----- Exercise data

(** X12. On the tunnel path [openServer] appends a null entry and sends
    one request to a new worker; the open is then pending, unless an answer
    for its handle was handled before. When the response that echoes that
    request comes without an error, whatever local port it names, the
    handler appends one server with the handle and type of the request,
    behind the null entry; the settings of the server are a second copy,
    which alone is rewritten to host 127.0.0.1 and the local port, while the
    copy named in the request keeps the real host; the handler logs the
    success, starts the worker thread of the server, logs the target,
    connects, and sends the listen request to the same worker, in this
    order; the open is no longer pending. *)
Theorem tunnel_open_completes_on_success w getText connection type c :
  heap w !! connection = Some c ->
  credentialDeclined getText type c = false ->
  tunnelRequired type (ConnectionSettings.isReplicaSet c)
    (SshSettings.enabled (ConnectionSettings.sshSettings c)) = true ->
  exists w1 worker copy,
    openServer getText connection type w = Some (true, w1)
    /\ _servers (app w1) = _servers (app w) ++ [None]
    /\ In (Send worker
             (EstablishSshConnectionRequest (nextHandle w) worker copy type))
         (effectsOnly (effects w1))
    /\ pending (nextHandle w) w1
       = negb (existsb (isAnswerFor (nextHandle w)) (effectsOnly (effects w)))
    /\ forall localport,
         exists w2 server,
           handle_EstablishSshConnectionResponse
             (mkEstablishResponse (nextHandle w) worker copy type localport None)
             w1
           = Some (tt, w2)
           /\ _servers (app w2) = _servers (app w) ++ [None; Some server]
           /\ MongoServer.serverHandle server = nextHandle w
           /\ MongoServer.connectionType server = type
           /\ MongoServer.connectionRecord server <> copy
           /\ MongoServer.connectionRecord server <> connection
           /\ heap w2 !! MongoServer.connectionRecord server
              = Some (localEnd localport (withSecrets getText type c))
           /\ heap w2 !! copy = Some (withSecrets getText type c)
           /\ effectsOnly (effects w2)
              = effectsOnly (effects w1)
                ++ [ LogMsg "SSH tunnel created successfully" Info;
                     RunWorkerThread server;
                     LogMsg (QString.arg "Connecting to %1..."
                               (targetLabel (withSecrets getText type c))) Info;
                     TryConnect server;
                     Send worker
                       (ListenSshConnectionRequest (nextHandle w) type) ]
           /\ pending (nextHandle w) w2 = false.
Proof.
  intros Hp Hacc Htun.
  destruct (prompts_accepted_explicit _ _ _ Hacc) as [H1 H2].
  set (c2 := withSecrets getText type c) in *.
  destruct (withSecrets_flags getText type c) as [Hrs Hen]. fold c2 in Hrs, Hen.
  assert (Htun2 : tunnelRequired type (ConnectionSettings.isReplicaSet c2)
                    (SshSettings.enabled (ConnectionSettings.sshSettings c2))
                  = true) by (now rewrite Hrs, Hen).
  set (w0 := withSettings connection c2 w).
  assert (Hlen : length (heap w0) = length (heap w))
    by (unfold w0; cbn [withSettings heap]; now rewrite length_insert).
  assert (Hlt : (connection < length (heap w))%nat)
    by (now apply lookup_lt_Some with (x := c)).
  exists (registered (openedServer w0 type c2) (openedWorld w0 type c2)),
    (nextAddress w), (length (heap w)).
  split.
  { rewrite (openServer_run _ _ _ _ c) by exact Hp. now rewrite H1, H2. }
  assert (Heff : effectsOnly (effects (registered (openedServer w0 type c2)
                                         (openedWorld w0 type c2)))
                 = effectsOnly (effects w)
                   ++ announceEffects type
                   ++ [ LogMsg (tunnelMessage c2) Info;
                        Send (nextAddress w)
                          (EstablishSshConnectionRequest (nextHandle w)
                             (nextAddress w) (length (heap w)) type) ]).
  { cbn [registered openedWorld effects].
    rewrite effectsOnly_app, effectsOnly_stamp.
    unfold openedEffects. rewrite Htun2. rewrite Hlen. reflexivity. }
  split.
  { cbn [registered openedWorld app _servers]. unfold openedServer.
    now rewrite Htun2. }
  split.
  { rewrite Heff. apply in_or_app. right. apply in_or_app. right.
    right. left. reflexivity. }
  split.
  { unfold pending, pendingIn. rewrite Heff. rewrite !existsb_app.
    cbn [existsb isEstablishRequestFor isAnswerFor orb].
    rewrite Z.eqb_refl, orb_true_r, orb_true_r. cbn [andb].
    replace (existsb (isAnswerFor (nextHandle w)) (announceEffects type))
      with false by (unfold announceEffects;
                     now destruct (ConnectionType_eqb _ _)).
    now rewrite !orb_false_r. }
  intros localport.
  set (w1 := registered (openedServer w0 type c2) (openedWorld w0 type c2))
    in *.
  set (event := mkEstablishResponse (nextHandle w) (nextAddress w)
                  (length (heap w)) type localport None).
  assert (Hcopy : heap w1 !! est_settings event = Some c2).
  { cbn [w1 registered openedWorld heap event est_settings].
    rewrite <- Hlen. apply lookup_snoc_here. }
  exists (tunnelEstablished w1 event c2), (builtServer w1 (nextHandle w) type).
  split; [now apply handle_Establish_success_run |].
  split.
  { cbn [tunnelEstablished app _servers w1 registered openedWorld event
           est_serverHandle est_connectionType].
    unfold openedServer. rewrite Htun2. now rewrite <- app_assoc. }
  split; [reflexivity |]. split; [reflexivity |].
  assert (Hrec : MongoServer.connectionRecord (builtServer w1 (nextHandle w) type)
                 = S (length (heap w))).
  { cbn [builtServer MongoServer.connectionRecord w1 registered openedWorld heap].
    rewrite length_app, Hlen. cbn [length]. lia. }
  split; [rewrite Hrec; lia |]. split; [rewrite Hrec; lia |].
  split.
  { cbn [tunnelEstablished heap builtServer MongoServer.connectionRecord].
    rewrite lookup_snoc_here. cbn [event est_connectionType est_localport].
    unfold tunnelRewrite. now rewrite rewrite_condition, Htun2. }
  split.
  { cbn [tunnelEstablished heap]. now apply lookup_snoc_old. }
  split.
  { cbn [tunnelEstablished effects].
    rewrite effectsOnly_app, effectsOnly_stamp. reflexivity. }
  unfold pending, pendingIn.
  cbn [tunnelEstablished effects].
  rewrite effectsOnly_app, effectsOnly_stamp.
  rewrite !existsb_app.
  cbn [existsb isAnswerFor event est_serverHandle est_connectionType
         connectEffects List.app].
  rewrite Z.eqb_refl. cbn [orb]. rewrite !orb_true_r. cbn [negb].
  now rewrite andb_false_r.
Qed.
(** * generate_image_paths: a shallow embedding of scripts/generate_image_paths.py

    The script walks a directory tree, keeps the image files, groups their
    relative paths by folder and by extension, and writes a JSON report.

    Modelling choices.
    - A Python [str] is a [string]; characters are compared by their code, as
      Python compares strings.  [lower] lowers the letters A to Z, which is
      what [str.lower] does on ASCII text; on other cased letters
      [str.lower] does more.  The membership test of the collector is
      against ASCII text; what is said of lowercased keys beyond that test
      is said of ASCII names.
    - [pathlib] is modelled in its POSIX flavour ([PurePosixPath]): the
      separator is the slash, and a backslash is an ordinary character of a
      file name.
    - A Python [dict] keeps its keys in insertion order, and that order reaches
      the JSON output, so a dict is an association list in insertion order.
    - The file system, the clock and the process environment are explicit
      inputs; an exception is a value of an error type, carrying its
      message.  [print] is taken not to raise.
    - [Path.suffix] is the one of Python up to 3.13: the text from the last
      dot of the name, unless that dot is its first or its last character. *)

From Stdlib Require Import ZArith Ascii String DecimalString.
From stdpp Require Import base tactics option list strings sorting gmap.

Local Open Scope string_scope.
Local Open Scope list_scope.

(** ** Strings *)

Module Str.

Definition slash : ascii := "/"%char.
Definition backslash : ascii := "092"%char.
Definition dot : ascii := "."%char.
Definition dquote : ascii := "034"%char.
Definition newline : ascii := "010"%char.

(** [len(s)] as a Python integer. *)
Definition len (s : string) : Z := Z.of_nat (String.length s).

(** [s.rfind(c)] for a single character: the highest index of [c], or -1. *)
Fixpoint rfind (c : ascii) (s : string) : Z :=
  match s with
  | EmptyString => (-1)%Z
  | String a s' =>
      let r := rfind c s' in
      if (0 <=? r)%Z then (r + 1)%Z
      else if Ascii.eqb a c then 0%Z else (-1)%Z
  end.

(** [s[i:]] for [0 <= i]. *)
Fixpoint drop (i : nat) (s : string) : string :=
  match i, s with
  | O, _ => s
  | S i', String _ s' => drop i' s'
  | S _, EmptyString => EmptyString
  end.

Definition lower_char (c : ascii) : ascii :=
  let n := nat_of_ascii c in
  if (65 <=? n)%nat && (n <=? 90)%nat then ascii_of_nat (n + 32) else c.

(** [s.lower()] on ASCII text: the letters A to Z are lowered, every other
    character is kept. *)
Fixpoint lower (s : string) : string :=
  match s with
  | EmptyString => EmptyString
  | String a s' => String (lower_char a) (lower s')
  end.

(** [s.isascii()] *)
Fixpoint is_ascii (s : string) : bool :=
  match s with
  | EmptyString => true
  | String a s' => (nat_of_ascii a <? 128)%nat && is_ascii s'
  end.

(** [s.replace(old, new)] for single characters. *)
Fixpoint replace (old new : ascii) (s : string) : string :=
  match s with
  | EmptyString => EmptyString
  | String a s' => String (if Ascii.eqb a old then new else a) (replace old new s')
  end.

(** [s.startswith(p)] *)
Definition startswith (p s : string) : bool := String.prefix p s.

(** [s.split(c)] for a single character: always at least one piece. *)
Fixpoint split (c : ascii) (s : string) : list string :=
  match s with
  | EmptyString => [EmptyString]
  | String a s' =>
      if Ascii.eqb a c then EmptyString :: split c s'
      else match split c s' with
           | [] => [String a EmptyString]
           | w :: ws => String a w :: ws
           end
  end.

(** [sep.join(ws)] *)
Definition join (sep : string) (ws : list string) : string := String.concat sep ws.

(** [c in s] for a character. *)
Fixpoint mem (c : ascii) (s : string) : bool :=
  match s with
  | EmptyString => false
  | String a s' => Ascii.eqb a c || mem c s'
  end.

(** [str(n)] for a non-negative integer. *)
Definition of_nat (n : nat) : string := NilZero.string_of_uint (Nat.to_uint n).

End Str.

(** ** pathlib, POSIX flavour *)

Module PurePath.

(** A parsed path: the root (empty, one slash or two slashes) and the
    components after it. *)
Record t := mk { root : string; tail : list string }.

(** [posixpath.splitroot] *)
Definition splitroot (p : string) : string * string :=
  match p with
  | String "/" (String "/" (String "/" r)) => ("/", String "/" (String "/" r))
  | String "/" (String "/" r) => ("//", r)
  | String "/" r => ("/", r)
  | _ => ("", p)
  end.

(** [Path(s)]: empty components and single-dot components are dropped. *)
Definition Path (s : string) : t :=
  let '(rt, rel) := splitroot s in
  mk rt (List.filter (fun x => negb (String.eqb x "") && negb (String.eqb x "."))
                     (Str.split Str.slash rel)).

(** [str(p)] *)
Definition str (p : t) : string :=
  let s := root p +:+ Str.join "/" (tail p) in
  if String.eqb s "" then "." else s.

(** [p.parent]: a path with no component is its own parent. *)
Definition parent (p : t) : t :=
  match tail p with
  | [] => p
  | _ => mk (root p) (removelast (tail p))
  end.

(** [p.name] *)
Definition name (p : t) : string := List.last (tail p) "".

(** The suffix of a file name: from its last dot, unless that dot is the
    first or the last character. *)
Definition suffix_of_name (nm : string) : string :=
  let i := Str.rfind Str.dot nm in
  if (0 <? i)%Z && (i <? Str.len nm - 1)%Z then Str.drop (Z.to_nat i) nm else "".

(** [p.suffix] *)
Definition suffix (p : t) : string := suffix_of_name (name p).

(** [p.parts] *)
Definition parts (p : t) : list string :=
  if String.eqb (root p) "" then tail p else root p :: tail p.

End PurePath.

(** ** Insertion-ordered dictionaries keyed by strings *)

Module Dict.

Definition t (V : Type) := list (string * V).

Section Ops.
Context {V : Type}.

(** [k in d] *)
Definition contains (k : string) (d : t V) : bool :=
  existsb (fun kv => String.eqb kv.1 k) d.

(** [d.get(k)] *)
Fixpoint get (k : string) (d : t V) : option V :=
  match d with
  | [] => None
  | (k', v) :: d' => if String.eqb k' k then Some v else get k d'
  end.

(** [d[k] = v]: an existing key keeps its position, a new key goes last. *)
Fixpoint set (k : string) (v : V) (d : t V) : t V :=
  match d with
  | [] => [(k, v)]
  | (k', v') :: d' =>
      if String.eqb k' k then (k', v) :: d' else (k', v') :: set k v d'
  end.

(** In-place change of the value stored under [k] (such as [d[k].append(x)]). *)
Fixpoint alter (f : V -> V) (k : string) (d : t V) : t V :=
  match d with
  | [] => []
  | (k', v') :: d' =>
      if String.eqb k' k then (k', f v') :: d' else (k', v') :: alter f k d'
  end.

----------

▶ **Activity**: Please copy the lines above from the line with "one request to" up to and including the line with "connects, and sends", exactly as written and with nothing else.

▶ **Answer to this exercise**:
    one request to a new worker; the open is then pending, unless an answer
    for its handle was handled before. When the response that echoes that
    request comes without an error, whatever local port it names, the
    handler appends one server with the handle and type of the request,
    behind the null entry; the settings of the server are a second copy,
    which alone is rewritten to host 127.0.0.1 and the local port, while the
    copy named in the request keeps the real host; the handler logs the
    success, starts the worker thread of the server, logs the target,
    connects, and sends the listen request to the same worker, in this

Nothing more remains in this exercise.